• Extracted records

○ ○ ○ ○

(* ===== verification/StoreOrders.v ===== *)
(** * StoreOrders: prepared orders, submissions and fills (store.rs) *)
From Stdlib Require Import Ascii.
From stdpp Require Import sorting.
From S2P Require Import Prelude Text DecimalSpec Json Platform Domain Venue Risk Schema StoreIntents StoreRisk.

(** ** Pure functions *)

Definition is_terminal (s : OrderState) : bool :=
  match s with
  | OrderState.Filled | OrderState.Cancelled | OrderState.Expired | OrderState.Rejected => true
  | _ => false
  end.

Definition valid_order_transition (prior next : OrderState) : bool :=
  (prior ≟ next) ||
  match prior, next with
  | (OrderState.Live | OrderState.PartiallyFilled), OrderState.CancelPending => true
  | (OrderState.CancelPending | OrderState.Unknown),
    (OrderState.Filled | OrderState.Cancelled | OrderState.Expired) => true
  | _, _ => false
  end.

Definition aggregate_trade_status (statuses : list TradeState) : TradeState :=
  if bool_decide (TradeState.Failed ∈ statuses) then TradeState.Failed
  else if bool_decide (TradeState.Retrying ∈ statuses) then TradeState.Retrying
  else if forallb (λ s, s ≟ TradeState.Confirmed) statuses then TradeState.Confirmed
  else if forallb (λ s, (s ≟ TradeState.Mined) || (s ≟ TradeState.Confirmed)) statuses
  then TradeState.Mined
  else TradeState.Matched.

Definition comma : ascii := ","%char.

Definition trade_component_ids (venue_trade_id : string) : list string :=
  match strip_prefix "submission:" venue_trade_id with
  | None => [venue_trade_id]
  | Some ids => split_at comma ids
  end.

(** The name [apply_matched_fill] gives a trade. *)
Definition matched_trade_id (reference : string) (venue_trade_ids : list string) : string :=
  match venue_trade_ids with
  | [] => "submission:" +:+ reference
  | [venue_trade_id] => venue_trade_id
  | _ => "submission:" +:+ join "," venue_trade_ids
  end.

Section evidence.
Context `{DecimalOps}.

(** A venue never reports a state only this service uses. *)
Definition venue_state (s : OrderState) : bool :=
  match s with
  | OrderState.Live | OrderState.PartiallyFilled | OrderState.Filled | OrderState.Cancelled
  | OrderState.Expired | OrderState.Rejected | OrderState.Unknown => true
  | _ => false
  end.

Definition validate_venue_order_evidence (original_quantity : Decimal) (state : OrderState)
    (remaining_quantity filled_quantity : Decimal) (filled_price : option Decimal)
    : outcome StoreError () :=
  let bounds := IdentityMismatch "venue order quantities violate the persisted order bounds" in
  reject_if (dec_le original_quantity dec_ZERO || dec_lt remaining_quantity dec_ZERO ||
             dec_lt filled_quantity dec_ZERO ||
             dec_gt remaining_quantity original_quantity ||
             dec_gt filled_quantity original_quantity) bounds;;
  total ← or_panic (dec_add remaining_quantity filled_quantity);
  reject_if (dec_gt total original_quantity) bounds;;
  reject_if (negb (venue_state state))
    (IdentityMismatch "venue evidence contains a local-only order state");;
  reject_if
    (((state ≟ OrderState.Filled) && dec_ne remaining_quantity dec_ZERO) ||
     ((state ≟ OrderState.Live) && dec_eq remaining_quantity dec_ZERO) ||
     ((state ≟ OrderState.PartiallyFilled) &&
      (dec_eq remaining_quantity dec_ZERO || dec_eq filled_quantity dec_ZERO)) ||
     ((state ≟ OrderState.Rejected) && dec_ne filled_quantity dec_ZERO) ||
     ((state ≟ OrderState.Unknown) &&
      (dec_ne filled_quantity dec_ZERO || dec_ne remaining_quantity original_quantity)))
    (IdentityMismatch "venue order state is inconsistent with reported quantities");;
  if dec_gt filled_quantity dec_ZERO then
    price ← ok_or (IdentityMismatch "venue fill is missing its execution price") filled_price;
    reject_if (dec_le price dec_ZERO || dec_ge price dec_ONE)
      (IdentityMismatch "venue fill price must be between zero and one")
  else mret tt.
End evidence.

○ ○ ○ ○

• Exercise instructions
Write out exactly the lines from the beginning of the material above through the line with "Definition matched_trade_id (reference", including both and omitting all others.

• Task result
(* ===== verification/StoreOrders.v ===== *)
(** * StoreOrders: prepared orders, submissions and fills (store.rs) *)
From Stdlib Require Import Ascii.
From stdpp Require Import sorting.
From S2P Require Import Prelude Text DecimalSpec Json Platform Domain Venue Risk Schema StoreIntents StoreRisk.

(** ** Pure functions *)

Definition is_terminal (s : OrderState) : bool :=
  match s with
  | OrderState.Filled | OrderState.Cancelled | OrderState.Expired | OrderState.Rejected => true
  | _ => false
  end.

Definition valid_order_transition (prior next : OrderState) : bool :=
  (prior ≟ next) ||
  match prior, next with
  | (OrderState.Live | OrderState.PartiallyFilled), OrderState.CancelPending => true
  | (OrderState.CancelPending | OrderState.Unknown),
    (OrderState.Filled | OrderState.Cancelled | OrderState.Expired) => true
  | _, _ => false
  end.

Definition aggregate_trade_status (statuses : list TradeState) : TradeState :=
  if bool_decide (TradeState.Failed ∈ statuses) then TradeState.Failed
  else if bool_decide (TradeState.Retrying ∈ statuses) then TradeState.Retrying
  else if forallb (λ s, s ≟ TradeState.Confirmed) statuses then TradeState.Confirmed
  else if forallb (λ s, (s ≟ TradeState.Mined) || (s ≟ TradeState.Confirmed)) statuses
  then TradeState.Mined
  else TradeState.Matched.

Definition comma : ascii := ","%char.

Definition trade_component_ids (venue_trade_id : string) : list string :=
  match strip_prefix "submission:" venue_trade_id with
  | None => [venue_trade_id]
  | Some ids => split_at comma ids
  end.

(** The name [apply_matched_fill] gives a trade. *)
Definition matched_trade_id (reference : string) (venue_trade_ids : list string) : string :=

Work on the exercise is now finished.